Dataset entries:
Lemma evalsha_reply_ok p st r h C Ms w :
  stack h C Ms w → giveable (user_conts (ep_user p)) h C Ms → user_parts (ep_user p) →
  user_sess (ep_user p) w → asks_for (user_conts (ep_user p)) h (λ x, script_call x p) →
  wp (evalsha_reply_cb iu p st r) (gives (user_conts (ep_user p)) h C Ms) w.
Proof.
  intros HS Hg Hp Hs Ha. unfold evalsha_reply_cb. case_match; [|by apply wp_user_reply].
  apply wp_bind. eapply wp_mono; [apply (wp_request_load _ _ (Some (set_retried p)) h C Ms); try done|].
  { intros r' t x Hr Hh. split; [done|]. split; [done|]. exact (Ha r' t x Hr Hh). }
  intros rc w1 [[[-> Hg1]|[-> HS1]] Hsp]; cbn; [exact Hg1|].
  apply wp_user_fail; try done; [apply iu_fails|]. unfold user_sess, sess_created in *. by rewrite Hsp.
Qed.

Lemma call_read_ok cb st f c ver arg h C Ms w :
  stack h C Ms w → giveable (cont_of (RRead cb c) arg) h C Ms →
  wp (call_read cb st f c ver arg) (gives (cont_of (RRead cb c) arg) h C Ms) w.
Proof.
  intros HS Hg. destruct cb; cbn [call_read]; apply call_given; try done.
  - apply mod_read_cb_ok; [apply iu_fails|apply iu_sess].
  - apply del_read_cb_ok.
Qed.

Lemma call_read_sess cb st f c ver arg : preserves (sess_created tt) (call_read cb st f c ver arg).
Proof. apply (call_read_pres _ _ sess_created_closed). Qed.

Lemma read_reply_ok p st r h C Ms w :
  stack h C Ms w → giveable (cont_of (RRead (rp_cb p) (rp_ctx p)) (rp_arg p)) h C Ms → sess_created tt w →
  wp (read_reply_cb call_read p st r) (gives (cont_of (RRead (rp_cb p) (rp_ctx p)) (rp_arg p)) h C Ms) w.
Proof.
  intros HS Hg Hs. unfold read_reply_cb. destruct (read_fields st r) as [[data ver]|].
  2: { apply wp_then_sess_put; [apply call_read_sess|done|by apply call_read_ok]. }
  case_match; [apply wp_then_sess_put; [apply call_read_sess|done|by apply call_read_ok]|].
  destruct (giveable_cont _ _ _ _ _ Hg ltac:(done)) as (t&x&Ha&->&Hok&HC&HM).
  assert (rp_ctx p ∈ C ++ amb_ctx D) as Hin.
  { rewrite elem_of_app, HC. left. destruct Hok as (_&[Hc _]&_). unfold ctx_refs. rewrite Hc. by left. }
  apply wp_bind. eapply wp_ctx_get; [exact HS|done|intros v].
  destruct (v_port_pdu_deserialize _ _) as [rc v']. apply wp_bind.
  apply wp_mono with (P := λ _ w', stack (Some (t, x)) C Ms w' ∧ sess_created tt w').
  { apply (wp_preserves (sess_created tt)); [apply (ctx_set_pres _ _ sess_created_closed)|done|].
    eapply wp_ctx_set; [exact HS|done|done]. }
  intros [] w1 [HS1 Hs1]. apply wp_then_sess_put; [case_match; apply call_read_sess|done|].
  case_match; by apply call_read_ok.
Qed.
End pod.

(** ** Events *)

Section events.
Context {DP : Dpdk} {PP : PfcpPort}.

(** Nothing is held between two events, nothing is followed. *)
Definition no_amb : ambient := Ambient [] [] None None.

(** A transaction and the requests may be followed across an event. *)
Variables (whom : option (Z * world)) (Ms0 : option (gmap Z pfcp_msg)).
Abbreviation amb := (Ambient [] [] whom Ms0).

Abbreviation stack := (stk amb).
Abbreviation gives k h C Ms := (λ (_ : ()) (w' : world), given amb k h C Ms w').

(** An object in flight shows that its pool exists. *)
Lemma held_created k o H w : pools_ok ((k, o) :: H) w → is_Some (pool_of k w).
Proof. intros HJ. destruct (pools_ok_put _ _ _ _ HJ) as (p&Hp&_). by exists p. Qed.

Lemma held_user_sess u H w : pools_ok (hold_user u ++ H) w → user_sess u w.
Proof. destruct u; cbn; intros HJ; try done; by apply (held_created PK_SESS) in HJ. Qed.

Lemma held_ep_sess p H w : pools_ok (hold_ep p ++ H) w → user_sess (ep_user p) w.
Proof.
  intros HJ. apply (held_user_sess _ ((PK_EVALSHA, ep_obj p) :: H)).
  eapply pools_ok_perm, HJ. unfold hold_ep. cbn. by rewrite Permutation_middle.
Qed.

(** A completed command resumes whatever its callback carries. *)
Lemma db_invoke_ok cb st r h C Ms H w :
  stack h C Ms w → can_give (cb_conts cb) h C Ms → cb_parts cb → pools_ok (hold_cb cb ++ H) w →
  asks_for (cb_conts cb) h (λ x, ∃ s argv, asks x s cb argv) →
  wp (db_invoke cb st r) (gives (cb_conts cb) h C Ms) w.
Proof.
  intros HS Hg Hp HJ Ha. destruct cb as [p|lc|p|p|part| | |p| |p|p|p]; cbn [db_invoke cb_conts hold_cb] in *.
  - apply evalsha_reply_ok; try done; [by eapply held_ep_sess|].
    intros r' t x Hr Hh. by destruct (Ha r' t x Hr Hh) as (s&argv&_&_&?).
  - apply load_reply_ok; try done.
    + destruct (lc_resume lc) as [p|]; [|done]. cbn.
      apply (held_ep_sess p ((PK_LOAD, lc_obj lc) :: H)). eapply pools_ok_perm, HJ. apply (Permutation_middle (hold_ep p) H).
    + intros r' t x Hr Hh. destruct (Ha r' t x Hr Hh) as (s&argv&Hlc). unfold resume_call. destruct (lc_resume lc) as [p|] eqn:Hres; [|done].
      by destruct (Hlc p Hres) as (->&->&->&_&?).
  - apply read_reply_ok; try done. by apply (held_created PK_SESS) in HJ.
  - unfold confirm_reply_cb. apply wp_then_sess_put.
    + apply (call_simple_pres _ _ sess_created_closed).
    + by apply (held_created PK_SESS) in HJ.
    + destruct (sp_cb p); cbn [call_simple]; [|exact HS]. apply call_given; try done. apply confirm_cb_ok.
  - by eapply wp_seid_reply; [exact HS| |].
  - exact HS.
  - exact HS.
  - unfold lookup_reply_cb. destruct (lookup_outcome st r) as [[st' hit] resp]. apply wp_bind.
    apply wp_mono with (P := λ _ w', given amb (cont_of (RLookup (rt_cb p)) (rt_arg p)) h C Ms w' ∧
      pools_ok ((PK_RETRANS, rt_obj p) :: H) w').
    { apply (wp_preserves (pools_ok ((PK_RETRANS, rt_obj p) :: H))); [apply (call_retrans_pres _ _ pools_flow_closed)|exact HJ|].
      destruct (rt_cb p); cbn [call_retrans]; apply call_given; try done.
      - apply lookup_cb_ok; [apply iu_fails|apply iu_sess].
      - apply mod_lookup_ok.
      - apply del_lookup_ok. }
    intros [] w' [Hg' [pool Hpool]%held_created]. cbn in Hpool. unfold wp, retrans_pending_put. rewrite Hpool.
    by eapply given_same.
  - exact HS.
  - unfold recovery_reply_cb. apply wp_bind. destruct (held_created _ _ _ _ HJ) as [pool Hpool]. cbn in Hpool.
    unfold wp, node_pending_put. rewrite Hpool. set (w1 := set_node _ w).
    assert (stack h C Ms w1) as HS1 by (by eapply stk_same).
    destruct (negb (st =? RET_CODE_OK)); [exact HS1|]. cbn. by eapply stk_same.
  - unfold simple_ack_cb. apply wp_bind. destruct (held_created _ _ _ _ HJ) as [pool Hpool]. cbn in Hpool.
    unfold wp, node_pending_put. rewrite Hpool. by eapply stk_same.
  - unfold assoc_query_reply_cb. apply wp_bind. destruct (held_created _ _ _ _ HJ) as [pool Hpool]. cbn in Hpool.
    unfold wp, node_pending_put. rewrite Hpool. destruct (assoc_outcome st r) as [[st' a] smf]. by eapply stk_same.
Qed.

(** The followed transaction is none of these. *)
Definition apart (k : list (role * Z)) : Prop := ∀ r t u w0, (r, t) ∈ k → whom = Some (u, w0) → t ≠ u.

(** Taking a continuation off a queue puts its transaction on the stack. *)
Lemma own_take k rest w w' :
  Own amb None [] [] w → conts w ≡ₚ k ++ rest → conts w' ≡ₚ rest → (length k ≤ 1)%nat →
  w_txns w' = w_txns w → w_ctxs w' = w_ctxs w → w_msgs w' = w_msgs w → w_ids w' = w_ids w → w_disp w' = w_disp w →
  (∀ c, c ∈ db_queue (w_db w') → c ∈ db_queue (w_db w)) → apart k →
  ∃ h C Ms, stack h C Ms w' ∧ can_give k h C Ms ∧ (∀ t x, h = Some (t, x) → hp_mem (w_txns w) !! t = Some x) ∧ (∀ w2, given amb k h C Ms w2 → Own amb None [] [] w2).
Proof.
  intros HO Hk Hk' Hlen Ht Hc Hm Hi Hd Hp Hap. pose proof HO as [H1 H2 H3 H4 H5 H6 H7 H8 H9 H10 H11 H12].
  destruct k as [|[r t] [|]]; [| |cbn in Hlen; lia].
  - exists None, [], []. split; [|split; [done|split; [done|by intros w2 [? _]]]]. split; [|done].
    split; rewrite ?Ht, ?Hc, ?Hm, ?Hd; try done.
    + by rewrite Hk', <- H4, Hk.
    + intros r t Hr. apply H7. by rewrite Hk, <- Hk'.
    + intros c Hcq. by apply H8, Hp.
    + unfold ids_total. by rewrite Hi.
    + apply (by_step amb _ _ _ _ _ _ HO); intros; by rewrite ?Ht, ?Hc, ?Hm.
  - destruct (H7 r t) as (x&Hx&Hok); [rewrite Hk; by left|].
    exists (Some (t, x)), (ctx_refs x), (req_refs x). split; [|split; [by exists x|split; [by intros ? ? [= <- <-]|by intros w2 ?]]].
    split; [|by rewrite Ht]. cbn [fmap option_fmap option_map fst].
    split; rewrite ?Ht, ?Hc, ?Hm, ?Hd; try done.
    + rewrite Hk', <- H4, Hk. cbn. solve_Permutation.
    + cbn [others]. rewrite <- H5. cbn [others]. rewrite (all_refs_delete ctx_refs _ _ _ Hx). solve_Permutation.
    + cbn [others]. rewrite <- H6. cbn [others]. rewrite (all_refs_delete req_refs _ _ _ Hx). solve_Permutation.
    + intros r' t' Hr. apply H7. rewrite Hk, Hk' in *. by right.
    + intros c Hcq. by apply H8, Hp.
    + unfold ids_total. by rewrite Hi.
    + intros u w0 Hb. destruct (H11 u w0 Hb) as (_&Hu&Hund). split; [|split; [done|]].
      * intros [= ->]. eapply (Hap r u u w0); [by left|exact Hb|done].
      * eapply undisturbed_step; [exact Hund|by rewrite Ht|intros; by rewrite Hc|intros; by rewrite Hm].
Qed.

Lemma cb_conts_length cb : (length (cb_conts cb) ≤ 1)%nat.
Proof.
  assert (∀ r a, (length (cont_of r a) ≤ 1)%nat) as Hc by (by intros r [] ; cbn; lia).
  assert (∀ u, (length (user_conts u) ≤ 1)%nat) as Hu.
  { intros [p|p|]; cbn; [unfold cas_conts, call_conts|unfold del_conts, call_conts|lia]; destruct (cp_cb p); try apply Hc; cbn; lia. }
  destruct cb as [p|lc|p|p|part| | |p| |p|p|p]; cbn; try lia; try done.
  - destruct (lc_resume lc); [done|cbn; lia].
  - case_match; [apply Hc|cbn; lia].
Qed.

...

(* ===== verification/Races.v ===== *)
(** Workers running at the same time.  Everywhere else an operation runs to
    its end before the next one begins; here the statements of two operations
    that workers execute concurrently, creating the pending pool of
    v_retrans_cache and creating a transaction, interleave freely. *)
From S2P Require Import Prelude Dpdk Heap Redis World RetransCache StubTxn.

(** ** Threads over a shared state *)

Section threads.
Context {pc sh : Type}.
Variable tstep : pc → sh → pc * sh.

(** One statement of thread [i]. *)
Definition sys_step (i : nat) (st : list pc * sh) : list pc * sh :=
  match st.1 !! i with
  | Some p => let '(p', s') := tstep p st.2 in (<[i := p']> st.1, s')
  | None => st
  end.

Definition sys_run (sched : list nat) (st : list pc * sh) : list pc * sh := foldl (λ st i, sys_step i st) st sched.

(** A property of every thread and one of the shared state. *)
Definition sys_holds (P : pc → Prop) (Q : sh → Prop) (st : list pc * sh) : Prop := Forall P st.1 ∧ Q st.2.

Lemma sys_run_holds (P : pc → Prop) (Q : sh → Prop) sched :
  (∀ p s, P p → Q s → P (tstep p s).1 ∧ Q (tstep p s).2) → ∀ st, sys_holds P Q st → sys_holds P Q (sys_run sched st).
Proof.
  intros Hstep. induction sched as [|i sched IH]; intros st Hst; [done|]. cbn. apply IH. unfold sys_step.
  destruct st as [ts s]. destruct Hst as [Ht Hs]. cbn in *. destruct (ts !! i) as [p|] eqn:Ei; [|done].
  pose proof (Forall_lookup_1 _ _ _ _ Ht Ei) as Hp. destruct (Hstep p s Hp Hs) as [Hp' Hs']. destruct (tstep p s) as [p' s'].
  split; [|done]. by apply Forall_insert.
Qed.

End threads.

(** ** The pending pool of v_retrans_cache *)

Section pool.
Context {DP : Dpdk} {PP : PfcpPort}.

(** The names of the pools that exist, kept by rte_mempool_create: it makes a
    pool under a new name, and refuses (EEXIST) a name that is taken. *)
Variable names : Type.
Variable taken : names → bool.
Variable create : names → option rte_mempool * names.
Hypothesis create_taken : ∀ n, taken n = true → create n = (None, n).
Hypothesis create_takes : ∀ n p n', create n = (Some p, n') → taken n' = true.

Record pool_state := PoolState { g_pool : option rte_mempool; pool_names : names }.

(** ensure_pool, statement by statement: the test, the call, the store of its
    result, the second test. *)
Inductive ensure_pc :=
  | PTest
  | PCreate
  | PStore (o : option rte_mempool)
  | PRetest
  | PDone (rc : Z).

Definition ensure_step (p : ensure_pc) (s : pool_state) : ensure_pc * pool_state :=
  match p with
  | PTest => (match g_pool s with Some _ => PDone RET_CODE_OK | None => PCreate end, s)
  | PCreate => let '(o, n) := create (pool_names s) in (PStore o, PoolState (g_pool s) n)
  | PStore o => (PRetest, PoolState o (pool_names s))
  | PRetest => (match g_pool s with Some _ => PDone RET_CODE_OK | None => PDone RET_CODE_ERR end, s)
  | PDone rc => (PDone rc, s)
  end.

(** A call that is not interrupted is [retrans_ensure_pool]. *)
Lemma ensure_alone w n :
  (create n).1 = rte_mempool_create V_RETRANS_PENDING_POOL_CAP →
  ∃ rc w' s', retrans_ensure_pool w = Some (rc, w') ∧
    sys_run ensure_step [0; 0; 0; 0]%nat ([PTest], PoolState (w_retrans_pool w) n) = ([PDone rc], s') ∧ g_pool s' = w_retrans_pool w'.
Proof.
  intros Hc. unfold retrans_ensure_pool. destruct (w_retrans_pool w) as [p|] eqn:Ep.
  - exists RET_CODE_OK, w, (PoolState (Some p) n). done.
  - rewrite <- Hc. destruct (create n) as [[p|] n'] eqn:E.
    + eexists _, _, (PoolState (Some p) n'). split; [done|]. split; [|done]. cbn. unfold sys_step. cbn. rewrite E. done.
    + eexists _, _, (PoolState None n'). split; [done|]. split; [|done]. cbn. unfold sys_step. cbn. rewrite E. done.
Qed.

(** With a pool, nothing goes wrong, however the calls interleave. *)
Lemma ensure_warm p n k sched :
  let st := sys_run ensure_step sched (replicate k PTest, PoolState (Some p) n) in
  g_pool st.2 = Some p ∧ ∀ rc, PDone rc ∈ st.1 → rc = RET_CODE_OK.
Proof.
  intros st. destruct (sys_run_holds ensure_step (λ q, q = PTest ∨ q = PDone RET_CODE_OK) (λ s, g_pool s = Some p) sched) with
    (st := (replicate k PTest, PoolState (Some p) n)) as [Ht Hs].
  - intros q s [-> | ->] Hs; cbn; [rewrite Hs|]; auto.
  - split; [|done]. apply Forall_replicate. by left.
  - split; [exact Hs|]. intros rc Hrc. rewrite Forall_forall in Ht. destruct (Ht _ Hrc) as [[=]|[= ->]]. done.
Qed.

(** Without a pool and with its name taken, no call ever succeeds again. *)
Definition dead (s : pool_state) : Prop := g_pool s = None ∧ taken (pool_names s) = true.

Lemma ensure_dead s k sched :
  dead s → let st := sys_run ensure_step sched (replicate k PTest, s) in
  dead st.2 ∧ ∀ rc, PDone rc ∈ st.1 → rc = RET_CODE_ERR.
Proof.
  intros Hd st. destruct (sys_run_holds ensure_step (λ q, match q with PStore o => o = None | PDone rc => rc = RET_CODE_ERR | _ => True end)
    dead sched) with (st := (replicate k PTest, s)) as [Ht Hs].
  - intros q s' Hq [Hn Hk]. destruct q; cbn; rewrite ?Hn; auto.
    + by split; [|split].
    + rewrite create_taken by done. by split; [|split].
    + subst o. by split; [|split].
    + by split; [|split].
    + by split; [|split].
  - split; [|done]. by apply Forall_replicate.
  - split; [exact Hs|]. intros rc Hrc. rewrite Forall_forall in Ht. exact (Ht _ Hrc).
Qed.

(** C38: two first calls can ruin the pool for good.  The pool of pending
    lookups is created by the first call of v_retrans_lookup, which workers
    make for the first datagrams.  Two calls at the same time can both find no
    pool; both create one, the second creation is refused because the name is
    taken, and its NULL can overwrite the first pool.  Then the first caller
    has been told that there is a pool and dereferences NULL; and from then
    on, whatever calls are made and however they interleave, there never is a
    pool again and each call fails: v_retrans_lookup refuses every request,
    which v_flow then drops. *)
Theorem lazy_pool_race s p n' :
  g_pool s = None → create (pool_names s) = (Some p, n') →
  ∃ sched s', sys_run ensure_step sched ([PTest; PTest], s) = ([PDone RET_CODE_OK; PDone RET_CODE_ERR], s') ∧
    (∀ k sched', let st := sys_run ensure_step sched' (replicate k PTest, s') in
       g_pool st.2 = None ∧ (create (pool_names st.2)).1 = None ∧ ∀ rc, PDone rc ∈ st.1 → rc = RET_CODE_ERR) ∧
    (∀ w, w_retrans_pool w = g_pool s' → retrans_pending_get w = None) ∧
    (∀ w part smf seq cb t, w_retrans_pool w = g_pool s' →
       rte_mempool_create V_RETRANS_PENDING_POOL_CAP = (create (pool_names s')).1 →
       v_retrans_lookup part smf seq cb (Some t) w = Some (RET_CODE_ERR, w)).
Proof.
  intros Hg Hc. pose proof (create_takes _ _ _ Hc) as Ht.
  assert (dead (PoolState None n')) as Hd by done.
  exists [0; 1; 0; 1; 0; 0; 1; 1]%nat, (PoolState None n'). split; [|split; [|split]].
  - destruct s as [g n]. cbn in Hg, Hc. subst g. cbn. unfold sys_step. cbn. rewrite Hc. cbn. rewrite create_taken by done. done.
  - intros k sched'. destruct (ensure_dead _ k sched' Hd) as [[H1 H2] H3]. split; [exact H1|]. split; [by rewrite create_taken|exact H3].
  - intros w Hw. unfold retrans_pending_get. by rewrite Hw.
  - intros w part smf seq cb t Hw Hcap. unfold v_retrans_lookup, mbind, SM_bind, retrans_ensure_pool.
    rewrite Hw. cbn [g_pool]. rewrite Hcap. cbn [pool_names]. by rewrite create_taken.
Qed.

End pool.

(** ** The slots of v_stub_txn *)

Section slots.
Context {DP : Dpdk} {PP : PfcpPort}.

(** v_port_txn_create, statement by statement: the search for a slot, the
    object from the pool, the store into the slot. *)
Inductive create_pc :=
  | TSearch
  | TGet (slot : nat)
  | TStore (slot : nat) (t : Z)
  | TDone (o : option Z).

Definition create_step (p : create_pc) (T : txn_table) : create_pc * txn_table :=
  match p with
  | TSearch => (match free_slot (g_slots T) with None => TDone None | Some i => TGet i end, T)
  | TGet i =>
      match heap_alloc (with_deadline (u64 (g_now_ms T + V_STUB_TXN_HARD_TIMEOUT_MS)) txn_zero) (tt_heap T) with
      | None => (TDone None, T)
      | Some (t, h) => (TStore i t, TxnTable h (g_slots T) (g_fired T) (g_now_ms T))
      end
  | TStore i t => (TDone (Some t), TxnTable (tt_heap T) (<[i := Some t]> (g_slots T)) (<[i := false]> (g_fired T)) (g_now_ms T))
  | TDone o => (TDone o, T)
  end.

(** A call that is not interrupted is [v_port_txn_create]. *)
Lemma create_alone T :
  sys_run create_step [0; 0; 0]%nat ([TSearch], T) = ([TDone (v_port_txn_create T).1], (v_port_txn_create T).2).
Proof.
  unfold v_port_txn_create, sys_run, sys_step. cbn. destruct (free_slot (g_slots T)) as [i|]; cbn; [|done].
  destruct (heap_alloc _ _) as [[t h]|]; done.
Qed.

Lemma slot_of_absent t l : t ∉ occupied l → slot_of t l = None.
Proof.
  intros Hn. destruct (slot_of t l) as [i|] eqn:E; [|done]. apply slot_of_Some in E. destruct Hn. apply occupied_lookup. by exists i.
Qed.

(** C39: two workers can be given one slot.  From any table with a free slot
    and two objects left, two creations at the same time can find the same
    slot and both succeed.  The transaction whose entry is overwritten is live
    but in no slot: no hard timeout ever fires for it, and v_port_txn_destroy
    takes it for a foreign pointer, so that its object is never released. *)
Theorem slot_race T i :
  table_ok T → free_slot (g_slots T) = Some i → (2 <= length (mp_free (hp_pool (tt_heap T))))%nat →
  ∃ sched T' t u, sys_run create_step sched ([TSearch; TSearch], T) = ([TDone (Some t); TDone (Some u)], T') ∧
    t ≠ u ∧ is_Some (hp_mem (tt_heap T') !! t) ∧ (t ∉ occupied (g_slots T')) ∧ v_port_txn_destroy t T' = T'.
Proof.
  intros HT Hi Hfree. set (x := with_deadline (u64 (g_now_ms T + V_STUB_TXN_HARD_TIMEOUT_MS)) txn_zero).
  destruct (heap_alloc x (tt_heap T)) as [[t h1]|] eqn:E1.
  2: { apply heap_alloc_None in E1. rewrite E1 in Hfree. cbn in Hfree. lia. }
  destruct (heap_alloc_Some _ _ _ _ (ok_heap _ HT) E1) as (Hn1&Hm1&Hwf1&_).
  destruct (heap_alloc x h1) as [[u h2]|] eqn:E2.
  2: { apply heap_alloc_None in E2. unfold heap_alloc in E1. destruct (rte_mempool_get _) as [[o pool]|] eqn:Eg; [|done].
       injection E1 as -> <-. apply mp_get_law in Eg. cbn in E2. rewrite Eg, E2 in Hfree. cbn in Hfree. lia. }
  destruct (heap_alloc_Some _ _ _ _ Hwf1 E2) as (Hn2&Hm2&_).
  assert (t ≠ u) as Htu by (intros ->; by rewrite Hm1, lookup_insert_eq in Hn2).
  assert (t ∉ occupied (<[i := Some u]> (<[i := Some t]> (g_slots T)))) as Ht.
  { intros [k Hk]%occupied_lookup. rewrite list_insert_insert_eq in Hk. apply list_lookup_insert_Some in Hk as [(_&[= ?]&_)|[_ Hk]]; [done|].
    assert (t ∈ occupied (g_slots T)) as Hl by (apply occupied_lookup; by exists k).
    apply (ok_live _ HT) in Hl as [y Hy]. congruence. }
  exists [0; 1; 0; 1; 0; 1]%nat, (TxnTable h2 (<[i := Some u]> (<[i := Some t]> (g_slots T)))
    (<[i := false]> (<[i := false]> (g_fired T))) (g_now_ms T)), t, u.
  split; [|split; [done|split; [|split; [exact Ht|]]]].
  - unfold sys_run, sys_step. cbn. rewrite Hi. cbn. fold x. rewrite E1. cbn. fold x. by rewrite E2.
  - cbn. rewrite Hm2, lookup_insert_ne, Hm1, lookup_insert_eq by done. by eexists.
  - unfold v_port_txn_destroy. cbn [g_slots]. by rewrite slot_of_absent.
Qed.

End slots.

# TASK TO CARRY OUT
Count the lines above that contain the word "TSearch", and give only that number.

# YOUR SOLUTION
4